#### [EXERCISE REQUIREMENTS]
A verbatim reproduction of the lines below, from the line containing "Definition eq (x" through the line containing "Abbreviation Heap := (gmap addr obj).", both ends included, is the whole required output.

GIVEN ENTRIES: Begin

(** * pfta: property filtering traversal algorithms

    A shallow embedding of the TypeScript sources [visit.ts], [copy.ts],
    [compare.ts], [equal.ts], [diff.ts] and [util.ts], and the properties of
    the dual-graph comparison engine established over it.

    JavaScript values are primitives or references into a heap of objects;
    object identity is the address.  Every algorithm threads one state
    record (the heap together with the visitation context) through a small
    state-and-exception monad.  Recursion over the graph is driven by a fuel
    counter, because graphs may be cyclic. *)

From Stdlib Require Import ZArith Lia List String Ascii SpecFloat DecimalString Permutation.
From stdpp Require Import base gmap sets list strings.
Import ListNotations.
Set Warnings "-register-all".
Local Open Scope string_scope.
Local Open Scope list_scope.
Local Open Scope Z_scope.

(** ** Numbers: IEEE 754 binary64 *)

Module Num.
Definition prec : Z := 53.
Definition emax : Z := 1024.

Definition isNaN (x : spec_float) : bool :=
  match x with S754_nan => true | _ => false end.

Definition sub (x y : spec_float) : spec_float := SFsub prec emax x y.
Definition abs (x : spec_float) : spec_float := SFabs x.
Definition lt (x y : spec_float) : bool := SFltb x y.
Definition gt (x y : spec_float) : bool := SFltb y x.
Definition eq (x y : spec_float) : bool := SFeqb x y.

(** [Number.EPSILON] is 2^-52. *)
Definition EPSILON : spec_float := S754_finite false 4503599627370496 (-104).

Definition zero : spec_float := S754_zero false.

(** The number denoted by an integer literal [m] scaled by 2^[e]. *)
Definition lit (m e : Z) : spec_float := binary_normalize prec emax m e false.
Definition of_Z (z : Z) : spec_float := lit z 0.
End Num.

(** ** Values, objects and the heap *)

Definition addr := nat.

Inductive JsValue : Type :=
| VUndefined
| VNull
| VBool (b : bool)
| VNumber (n : spec_float)
| VString (s : string)
| VRef (a : addr).

(** Heap objects.  An array slot is [None] when it is a hole (as left by
    [new Array(n)]); a view is a [DataView] window onto a buffer. *)
Inductive obj : Type :=
| OArray (elems : list (option JsValue))
| OObject (props : list (string * JsValue))
| OMap (entries : list (JsValue * JsValue))
| OSet (members : list JsValue)
| ODate (time : spec_float)
| ORegExp (text : string)
| OView (buffer : addr) (byteOffset byteLength : nat)
| OBuffer (bytes : list Z)
| OFunction.

Abbreviation Heap := (gmap addr obj).

(** An address that is not allocated stands for an opaque host object. *)
Definition heap_get (h : Heap) (a : addr) : obj := default OFunction (h !! a).

(** The enhanced [typeof] tags of [Visitor.updateNodeTypeOf]. *)
Inductive kind : Type :=
| KUndefined | KNull | KBoolean | KNumber | KString | KFunction
| KArray | KObject | KMap | KSet | KDate | KRegex | KView | KBuffer.

Definition kind_eqb (x y : kind) : bool :=
  match x, y with
  | KUndefined, KUndefined | KNull, KNull | KBoolean, KBoolean
  | KNumber, KNumber | KString, KString | KFunction, KFunction
  | KArray, KArray | KObject, KObject | KMap, KMap | KSet, KSet
  | KDate, KDate | KRegex, KRegex | KView, KView | KBuffer, KBuffer => true
  | _, _ => false
  end.

Definition sf_same (x y : spec_float) : bool :=
  match x, y with
  | S754_nan, S754_nan => true
  | S754_zero s1, S754_zero s2 => Bool.eqb s1 s2
  | S754_infinity s1, S754_infinity s2 => Bool.eqb s1 s2
  | S754_finite s1 m1 e1, S754_finite s2 m2 e2 =>
      Bool.eqb s1 s2 && Pos.eqb m1 m2 && Z.eqb e1 e2
  | _, _ => false
  end.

GIVEN ENTRIES: End

#### [EXPECTED OUTPUT]
Definition eq (x y : spec_float) : bool := SFeqb x y.

(** [Number.EPSILON] is 2^-52. *)
Definition EPSILON : spec_float := S754_finite false 4503599627370496 (-104).

Definition zero : spec_float := S754_zero false.

(** The number denoted by an integer literal [m] scaled by 2^[e]. *)
Definition lit (m e : Z) : spec_float := binary_normalize prec emax m e false.
Definition of_Z (z : Z) : spec_float := lit z 0.
End Num.

(** ** Values, objects and the heap *)

Definition addr := nat.

Inductive JsValue : Type :=
| VUndefined
| VNull
| VBool (b : bool)
| VNumber (n : spec_float)
| VString (s : string)
| VRef (a : addr).

(** Heap objects.  An array slot is [None] when it is a hole (as left by
    [new Array(n)]); a view is a [DataView] window onto a buffer. *)
Inductive obj : Type :=
| OArray (elems : list (option JsValue))
| OObject (props : list (string * JsValue))
| OMap (entries : list (JsValue * JsValue))
| OSet (members : list JsValue)
| ODate (time : spec_float)
| ORegExp (text : string)
| OView (buffer : addr) (byteOffset byteLength : nat)
| OBuffer (bytes : list Z)
| OFunction.

Abbreviation Heap := (gmap addr obj).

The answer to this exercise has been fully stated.